Why grammatical agreement matters

  • Typology. Agreement load is a primary parameter for cross-linguistic classification.
  • L2 pedagogy. Learners spend disproportionate effort on conjugation tables and adjectival concord.
  • Theoretical syntax. Agreement diagnostics motivate every modern theory of clause structure.
  • NLP. Tagging, parsing, and machine translation pipelines must reproduce agreement to look natural.
  • Sociolinguistics. Variant agreement (collective-noun number, "they/them" with singular antecedent) is a sensitive marker of register and identity.
  • Diachrony. Loss or gain of agreement is a long-arc signal of grammatical drift.

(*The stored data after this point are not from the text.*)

(** X25.  Where [compute] finds a negligible sub-diagonal entry, at row z
    with 1 <= z <= n - 2, the matrix is split for good: in what
    [matrix_QtHQ] returns every entry in the rows from z on and the columns
    before z is zero, the sweeps of the blocks do not fill them in. *)
Theorem compute_keeps_deflation (nr : Z) (mat : Matrix) (s t_ : Scalar)
  (d d' : t) (z : Z) :
  compute nr nr mat s t_ d = Ok d' ->
  (1 <= z <= nr - 2)%Z -> Rabs (mat z (z - 1)%Z) <= prec d ->
  forall r c, (c < z <= r)%Z -> mat_H d' r c = 0.
Proof.
  intros H Hz Hsmall r c Hrc. unfold compute in H.
  rewrite Z.eqb_refl in H. cbn [negb] in H.
  replace (nr - 1 <? 0)%Z with false in H by (symmetry; apply Z.ltb_ge; lia).
  set (d0 := mk nr _ s t_ (ref_u d) (prec d) (computed d)) in H.
  destruct (find_zero_ind_spec d0) as [ext [E [Hs Hin]]].
  rewrite E in H.
  remember (sweep_blocks ((0%Z :: ext) ++ [nr]) _) as d1 eqn:Hd1 in H.
  injection H as <-. cbn [mat_H]. rewrite Hd1.
  assert (Hm : mat_H d0 z (z - 1)%Z = mat z (z - 1)%Z).
  { cbn [mat_H d0].
    now replace (z <=? z - 1 + 1)%Z with true by (symmetry; apply Z.leb_le; lia). }
  change ((0%Z :: ext) ++ [nr]) with (0%Z :: (ext ++ [nr])).
  rewrite (sweep_blocks_frame (ext ++ [nr]) 0 _ r c z).
  - cbn [mat_H set_mat_H].
    destruct (Z.eq_dec r (c + 1)) as [Hr|Hr].
    + assert (r = z) as -> by lia. assert (c = (z - 1)%Z) as -> by lia.
      rewrite Z.eqb_refl, in_range_true by (cbn [n d0]; lia).
      rewrite Hm. cbn [prec d0]. cbn [andb].
      now replace (Rleb (Rabs (mat z (z - 1)%Z)) (prec d)) with true
        by (symmetry; now apply Rleb_true).
    + assert (Hz0 : mat_H d0 r c = 0).
      { cbn [mat_H d0].
        now replace (r <=? c + 1)%Z with false
          by (symmetry; apply Z.leb_gt; lia). }
      rewrite Hz0. now destruct (_ && _ && _)%bool.
  - change (0%Z :: ext ++ [nr]) with ((0%Z :: ext) ++ [nr]).
    apply StronglySorted_snoc; [exact Hs|].
    intros y [<-|Hy]; [lia|]. apply Hin in Hy. cbn [n d0] in Hy. lia.
  - right. apply in_or_app. left. apply Hin. cbn [n d0].
    split; [lia|]. now rewrite Hm.
  - exact Hrc.
Qed.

Frequently asked questions

What features can words agree in?

The most common are person (1st/2nd/3rd), number (singular/plural, sometimes dual or paucal), and gender or noun class (masculine/feminine/neuter, or larger systems like Swahili's 18 classes). Languages also agree in case (adjectives matching nouns in Latin and Russian), definiteness (Scandinavian), and animacy (Slavic accusative). A single word in a Slavic past-tense verb can simultaneously agree in person, number and gender.

Why does English have so little agreement?

Old English had full agreement — verbs inflected for person and number, adjectives matched their nouns in case and gender. Phonological erosion of unstressed final syllables between roughly 1100 and 1400, intensified by Norse contact in the Danelaw, levelled the endings. Modern English keeps only the 3SG present -s ("she walks") and a handful of pronoun-verb pairs (I am / you are / he is). Adjectives lost concord entirely — "red book" and "red books" look identical.

What's the difference between agreement and government?

Agreement is feature-matching: the verb copies number/person from its subject. Government is feature-imposing: a verb or preposition selects a particular case for its complement, regardless of that noun's other features. Latin "video puellam" has accusative -am governed by "video" ("I see"), whereas "puella ridet" ("the girl laughs") shows nominative -a in agreement with the verb's subject slot. Both involve feature transmission, but the direction and source differ.

How does Bantu noun-class agreement work?

Each noun belongs to one of roughly 15-18 classes (Swahili has 18). The class triggers a prefix on the noun, and that same prefix — sometimes lightly modified — recurs on every modifier and on the verb. Swahili "kitabu kikubwa kile kimeanguka" = "that big book has fallen": ki- is the class-7 marker, repeated on the noun (kitabu), the adjective (kikubwa), the demonstrative (kile), and the verb (kimeanguka). It is the densest agreement system on Earth.

What is partial or "mismatched" agreement?

When the controller's grammatical features and its semantic features diverge, languages must choose. British English allows "the team are winning" (semantic plural) alongside "the team is winning" (grammatical singular); American English strongly prefers the grammatical pattern. Russian feminine professional nouns ("vrach" = "doctor") traditionally took masculine agreement but increasingly take feminine when the referent is a woman. These collisions are diagnostic of agreement being a layered system, not a single rule.

Why do agreement errors persist in adult L2 learners?

Agreement requires holding the controller's features in working memory across intervening words. The classic "attraction" error — "the keys to the cabinet is on the table" — happens to native speakers too, but L2 learners produce it at far higher rates. Long-distance agreement (across relative clauses, coordinated subjects, or scrambled word orders) is consistently among the last features to stabilise, and English speakers learning Spanish often fossilise gender errors on inanimate nouns ("la problema" instead of "el problema").

Do all languages have agreement?

No. Mandarin, Vietnamese, Thai, and most isolating languages have no agreement at all — verbs and adjectives are invariant. Indonesian and Malay have effectively none. Even within Indo-European, Persian has lost most adjectival agreement. The presence of agreement is a typological parameter, not a universal feature, and it tends to correlate with other markers of fusional or polysynthetic morphology.